In response to the Commission’s efforts to tackle COVID-19 disinformation, the S&D Group calls on social media platforms to take responsibility in the fight against the spread of lies and the attack on the EU’s values and democracies since the outbreak of the pandemic.
The Socialists and Democrats have for a long time pushed for the setting up of a special committee in the European Parliament on foreign interference. In tomorrow's Conference of Presidents, this will become a reality.
Kati Piri, S&D Group vice-president for foreign affairs, said:
“The disinformation campaigns around the Covid-19 pandemic confirm that there are foreign actors that want to undermine the EU by spreading propaganda, fear and conspiracy theories. These campaigns not only harm our values, but when related to public health they can be lethal. Websites or social media accounts linked to China and Russia have used the pandemic to create divisions in Europe, sowing doubts about the EU’s handling of the crisis and deflecting attention from their own struggles with the pandemic.
“Today’s communication by the European Commission is a first step ahead of the larger action expected before the end of the year to defend our democracies and electoral process. There is no doubt that we need tougher regulations on online platforms.
The Socialists and Democrats have been taking a strong stance on the need to counter foreign interference for a long time. We are glad that our call for a special European Parliament committee to investigate episodes of foreign interference was heard, with a decision expected at leader’s level in Parliament tomorrow.”
Birgit Sippel, S&D spokesperson for civil liberties, justice and home affairs, said:
“We are all well aware of the benefits and opportunities that social media platforms can bring to our daily lives, but the waves of disinformation since the Covid-19 crisis are at the same time a stark reminder of their potential pitfalls in spreading lies about the virus or policies against it. Such misinformation can easily jeopardise public health, our social cohesion and, thus, democracy as a whole.
“Unfortunately, however, there will always be a legal grey area when it comes to detecting misinformation. And if we intend to define what kind of information is false, we would also need to define what kind of information is right - which would mean the end of freedom of expression and freedom of the media. We also cannot accept giving such a role to private enterprises.

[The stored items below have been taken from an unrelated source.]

(** The proposal decided on a quoted market passes the sizing step. *)
Lemma decided_proposal_has_id_and_price_witness :
  let d := {| event_id := "M"; action := "buy"; quantity := 1; price := 1 # 2 |} in
  event_id d <> "" /\ ~ (price d == 0)%Q /\
  forall f t' t1 e, position_sizing f t' (quantity d) (price d) <> Failed t1 e.
Proof.
  intros d.
  destruct decided_proposal_has_id_and_price as [H _].
  apply (H (fresh 1000) (one_market (Some "M") (Some (1 # 2))) d).
  by_computation.
Defined.

(** One good turn, then the market API goes away: the bot stops after
    the second fetch, whatever fuel is left. *)
Lemma main_stops_at_first_escaped_exception_witness :
  let r := main tenth quiet (outage_after 1) 1000 5 in
  api (fst r) = 2%nat /\
  snd r = Exited /\
  notifier (fst r) =
    [ErrorNotification (ErrorText (CollaboratorError "market API unreachable"));
     TradeNotification Bought 1 "TEST_MARKET" (65 # 100)].
Proof.
  intros r.
  set (t1 := fst (trading_loop tenth quiet (outage_after 1) 1 (initial_trader 1000))).
  set (t2 := fst (cycle tenth quiet (outage_after 1) t1)).
  pose proof (main_stops_at_first_escaped_exception tenth quiet (outage_after 1) 1000
                1 5 t1 t2 (CollaboratorError "market API unreachable")) as H.
  destruct H as (_ & _ & Hn & Ha & _ & _ & _ & Hr); [by_computation|by_computation|lia|].
  split; [exact Ha|]. split; [exact Hr|]. unfold r. rewrite Hn. by_computation.
Defined.

End Runs.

“What we need is much more transparency about how social media platforms display content to users and whether the goals are political or economic. The S&D Group therefore expects the Commission to promote transparency and underlines the urgent need for more control for users. We have serious concerns about the profit-driven motives of many of these platforms using sensationalist content to hook users and drive up revenues and thereby promote a vicious circle of disinformation.”